Sekiguchi Hiroshi
Division of Pulmonary and Critical Care Medicine, Mayo Clinic, Rochester, Minnesota.
Semin Respir Crit Care Med. 2016 Feb;37(1):68-87. doi: 10.1055/s-0035-1570353. Epub 2016 Feb 4.
Since the advent of portable ultrasonography machines, many providers, including intensivists and pulmonologists, have been trained in point-of-care ultrasonography. When point-of-care ultrasonography is performed with focused clinical question and goal in mind, it serves as a valuable adjunct to physical examination and facilitates patient care and disease management. Its clinical application is now wider than that of a stethoscope in the intensive care unit where the noise level is high. In this review article, crucial ultrasonographic findings, their clinical implication, and their limitations are discussed in the most commonly targeted organ systems: cardiac, thoracic, abdominal, and vascular. In addition, recent studies on the use of multiorgan system point-of-care ultrasonography in diagnoses and management of acutely ill patients are described. As new clinical applications have been identified, a conventional approach to the critical illness must be modified to a new approach that incorporates ultrasonographic information. Clinicians should not only be trained in image acquisition and interpretation but also be up to date on the new ultrasonography-guided diagnosis, therapy, and management.

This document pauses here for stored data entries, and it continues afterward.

(* ===== verification/Hashmap.v ===== *)
(** * The hash map of libbpf ([lib/libbpf/src/hashmap.c], [hashmap.h])

    A map of [long] keys to [long] values with chained buckets.  The entries
    live in a heap, a finite map from addresses to entries; 0 is the null
    pointer, and reading through a pointer that is not allocated is a fault.  A
    pointer to a pointer ([pprev]) is a [slot].  The bucket array belongs to the
    map.  [hash_fn] and [equal_fn] are the functions given to [hashmap__init];
    what [malloc] and [calloc] return is a parameter.  The blocks besides the
    entries that are freed when a map is cleared or freed are listed; the old
    array that [hashmap_grow] frees is replaced in the map. *)

From stdpp Require Import gmap.
From S2P Require Import Prelude.

Definition EEXIST : Z := 17.
Definition ENOENT : Z := 2.
Definition ENOMEM : Z := 12.

Definition HASHMAP_MIN_CAP_BITS : Z := 2.

(** [hash_bits], the 64-bit case. *)
Definition hash_bits (h bits : Z) : Z :=
  if bits =? 0 then 0 else Z.shiftr (u64 (h * 11400714819323198485)) (64 - bits).

(** [str_hash] on the bytes before the NUL; [char] is signed. *)
Definition str_hash (s : list Z) : Z :=
  foldl (λ h c, u64 (h * 31 + (if c <? 128 then c else c - 256))) 0 s.

Record hashmap_entry : Type := mkE { e_key : Z; e_value : Z; e_next : Z }.
Abbreviation heap := (gmap Z hashmap_entry).

(** [buckets] is [None] for NULL. *)
Record hashmap : Type := mkH { buckets : option (list Z); cap : Z; cap_bits : Z; sz : Z }.

Inductive hashmap_insert_strategy : Type :=
| HASHMAP_ADD
| HASHMAP_SET
| HASHMAP_UPDATE
| HASHMAP_APPEND.

(** What a [struct hashmap_entry **] points to. *)
Inductive slot : Type :=
| Bucket (i : Z)
| NextOf (p : Z).

Definition read_slot (bs : list Z) (h : heap) (s : slot) : option Z :=
  match s with Bucket i => aget bs i | NextOf p => e ← h !! p; Some (e_next e) end.

Definition set_next (h : heap) (p v : Z) : option heap :=
  e ← h !! p; Some (<[p := mkE (e_key e) (e_value e) v]> h).

Definition write_slot (bs : list Z) (h : heap) (s : slot) (v : Z) : option (list Z * heap) :=
  match s with
  | Bucket i => bs ← aset bs i v; Some (bs, h)
  | NextOf p => h ← set_next h p v; Some (bs, h)
  end.

Definition hashmap_add_entry (bs : list Z) (h : heap) (pprev : slot) (entry : Z) : option (list Z * heap) :=
  first ← read_slot bs h pprev;
  h ← set_next h entry first;
  write_slot bs h pprev entry.

Definition hashmap_del_entry (bs : list Z) (h : heap) (pprev : slot) (entry : Z) : option (list Z * heap) :=
  e ← h !! entry;
  '(bs, h) ← write_slot bs h pprev (e_next e);
  h ← set_next h entry 0;
  Some (bs, h).

Definition hashmap__init : hashmap := mkH None 0 0 0.

Definition hashmap__size (m : hashmap) : Z := sz m.
Definition hashmap__capacity (m : hashmap) : Z := cap m.

Definition hashmap_needs_to_grow (m : hashmap) : bool :=
  (cap m =? 0) || (cap m <? u64 (u64 (sz m + 1) * 4) / 3).

(** The loops follow chains of distinct entries: the number of entries of the
    heap bounds them. *)
Definition chain_fuel (h : heap) : nat := S (size h).

(** [hashmap__for_each_entry_safe]: the successor is read before the body. *)
Definition each_body {T} (get_heap : T → heap) (body : Z → T → option T) (s : Z * T) : option (ctl (Z * T)) :=
  let '(cur, t) := s in
  if cur =? 0 then Some (Break s) else
  e ← get_heap t !! cur;
  let tmp := e_next e in
  t ← body cur t;
  Some (Next (tmp, t)).

Definition each_bucket {T} (bs : list Z) (fuel : nat) (get_heap : T → heap) (body : Z → T → option T) (bkt : Z) (t : T)
    : option (ctl T) :=
  cur ← aget bs bkt;
  s ← while_loop fuel (each_body get_heap body) (cur, t);
  Some (Next s.2).

Definition for_each_entry_safe {T} (m : hashmap) (fuel : nat) (get_heap : T → heap) (body : Z → T → option T) (t : T)
    : option T :=
  for_loop 0 (cap m) (each_bucket (default [] (buckets m)) fuel get_heap body) t.

Definition free (h : heap) (p : Z) : heap := delete p h.

(** The pointers other than to entries that are given to [free]: the array of
    buckets and the map itself. *)
Inductive map_block : Type :=
| Buckets
| MapStruct.

(** The map, the heap and what was freed besides the entries. *)
Definition hashmap__clear (m : hashmap) (h : heap) : option (hashmap * heap * list map_block) :=
  h ← for_each_entry_safe m (chain_fuel h) id (λ cur h, Some (free h cur)) h;
  Some (mkH None 0 0 0, h, [Buckets]).

(** The map structure itself is not in the heap of entries: [allocated] says
    whether [malloc] gave it; the result is the map or an error. *)
Definition hashmap__new (allocated : bool) : Z + hashmap :=
  if negb allocated then inl (- ENOMEM) else inr hashmap__init.

(** [map] is NULL, an error or a map; a map is given back to the allocator. *)
Definition hashmap__free (map : option (Z + hashmap)) (h : heap) : option (heap * list map_block) :=
  match map with
  | Some (inr m) => '(_, h, freed) ← hashmap__clear m h; Some (h, freed ++ [MapStruct])
  | _ => Some (h, [])
  end.

Section hashmap.
Variable hash_fn : Z → Z.
Variable equal_fn : Z → Z → bool.
Variable malloc : heap → option Z.
Variable calloc : Z → bool.

(** The body of the loop of [hashmap_grow]. *)
Definition grow_body (new_cap_bits : Z) (cur : Z) (t : list Z * heap) : option (list Z * heap) :=
  let '(new_buckets, h) := t in
  e ← h !! cur;
  let i := hash_bits (hash_fn (e_key e)) new_cap_bits in
  hashmap_add_entry new_buckets h (Bucket i) cur.

Definition hashmap_grow (m : hashmap) (h : heap) : option (Z * hashmap * heap) :=
  let new_cap_bits := cap_bits m + 1 in
  let new_cap_bits := if new_cap_bits <? HASHMAP_MIN_CAP_BITS then HASHMAP_MIN_CAP_BITS else new_cap_bits in
  let new_cap := Z.shiftl 1 new_cap_bits in
  if negb (calloc new_cap) then Some (- ENOMEM, m, h) else
  '(new_buckets, h) ← for_each_entry_safe m (chain_fuel h) snd (grow_body new_cap_bits)
                        (replicate (Z.to_nat new_cap) 0, h);
  Some (0, mkH (Some new_buckets) new_cap new_cap_bits (sz m), h).

(** The loop of [hashmap_find_entry] on [(prev_ptr, cur)]. *)
Definition find_body (h : heap) (key : Z) (s : slot * Z) : option (ctl (slot * Z)) :=
  let '(prev_ptr, cur) := s in
  if cur =? 0 then Some (Break s) else
  e ← h !! cur;
  if equal_fn (e_key e) key then Some (Break s) else Some (Next (NextOf cur, e_next e)).

(** The result is [None] inside for [false], else [*pprev] and [*entry]. *)
Definition hashmap_find_entry (m : hashmap) (h : heap) (key hash : Z) : option (option (slot * Z)) :=
  match buckets m with
  | None => Some None
  | Some bs =>
      cur ← aget bs hash;
      '(prev_ptr, cur) ← while_loop (chain_fuel h) (find_body h key) (Bucket hash, cur);
      Some (if cur =? 0 then None else Some (prev_ptr, cur))
  end.

(** [*old_key] and [*old_value], which are written in every case. *)
Record insert_result : Type := mkI {
  i_ret : Z; i_old_key : Z; i_old_value : Z; i_map : hashmap; i_heap : heap;
}.

(** From [if (hashmap_needs_to_grow(map))] on. *)
Definition insert_new (m : hashmap) (h : heap) (key value : Z) : option insert_result :=
  '(err, m, h) ← (if hashmap_needs_to_grow m then hashmap_grow m h else Some (0, m, h));
  if negb (err =? 0) then Some (mkI err 0 0 m h) else
  let i := hash_bits (hash_fn key) (cap_bits m) in
  match malloc h with
  | None => Some (mkI (- ENOMEM) 0 0 m h)
  | Some entry =>
      let h := <[entry := mkE key value 0]> h in
      bs ← buckets m;
      '(bs, h) ← hashmap_add_entry bs h (Bucket i) entry;
      Some (mkI 0 0 0 (mkH (Some bs) (cap m) (cap_bits m) (u64 (sz m + 1))) h)
  end.

Definition hashmap_insert (m : hashmap) (h : heap) (key value : Z) (strategy : hashmap_insert_strategy)
    : option insert_result :=
  let i := hash_bits (hash_fn key) (cap_bits m) in
  found ← (match strategy with HASHMAP_APPEND => Some None | _ => hashmap_find_entry m h key i end);
  match found with
  | Some (_, entry) =>
      e ← h !! entry;
      match strategy with
      | HASHMAP_ADD => Some (mkI (- EEXIST) (e_key e) (e_value e) m h)
      | _ => Some (mkI 0 (e_key e) (e_value e) m (<[entry := mkE key value (e_next e)]> h))
      end
  | None =>
      match strategy with
      | HASHMAP_UPDATE => Some (mkI (- ENOENT) 0 0 m h)
      | _ => insert_new m h key value
      end
  end.

(** [None] inside for [false], else [*value]. *)
Definition hashmap_find (m : hashmap) (h : heap) (key : Z) : option (option Z) :=
  let i := hash_bits (hash_fn key) (cap_bits m) in
  found ← hashmap_find_entry m h key i;
  match found with
  | None => Some None
  | Some (_, entry) => e ← h !! entry; Some (Some (e_value e))
  end.

(** [None] inside for [false], else [*old_key] and [*old_value]. *)
Definition hashmap_delete (m : hashmap) (h : heap) (key : Z) : option (option (Z * Z) * hashmap * heap) :=
  let i := hash_bits (hash_fn key) (cap_bits m) in
  found ← hashmap_find_entry m h key i;
  match found with
  | None => Some (None, m, h)
  | Some (pprev, entry) =>
      e ← h !! entry;
      bs ← buckets m;
      '(bs, h) ← hashmap_del_entry bs h pprev entry;
      Some (Some (e_key e, e_value e), mkH (Some bs) (cap m) (cap_bits m) (u64 (sz m - 1)), free h entry)
  end.
End hashmap.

自从便携式超声检查仪问世以来,包括重症医学专家和肺科医生在内的许多医疗服务提供者都接受了床旁超声检查的培训。当带着明确的临床问题和目标进行床旁超声检查时,它可作为体格检查的宝贵辅助手段,促进患者护理和疾病管理。在重症监护病房噪音水平较高的情况下,其临床应用范围现在比听诊器更广。在这篇综述文章中,将在最常针对的器官系统(心脏、胸部、腹部和血管)中讨论关键的超声检查结果、它们的临床意义及其局限性。此外,还描述了关于在急性病患者的诊断和管理中使用多器官系统床旁超声检查的最新研究。随着新的临床应用被发现,对危重病的传统处理方法必须改为纳入超声检查信息的新方法。临床医生不仅应接受图像采集和解读方面的培训,还应跟上超声引导下的新诊断、治疗和管理方法。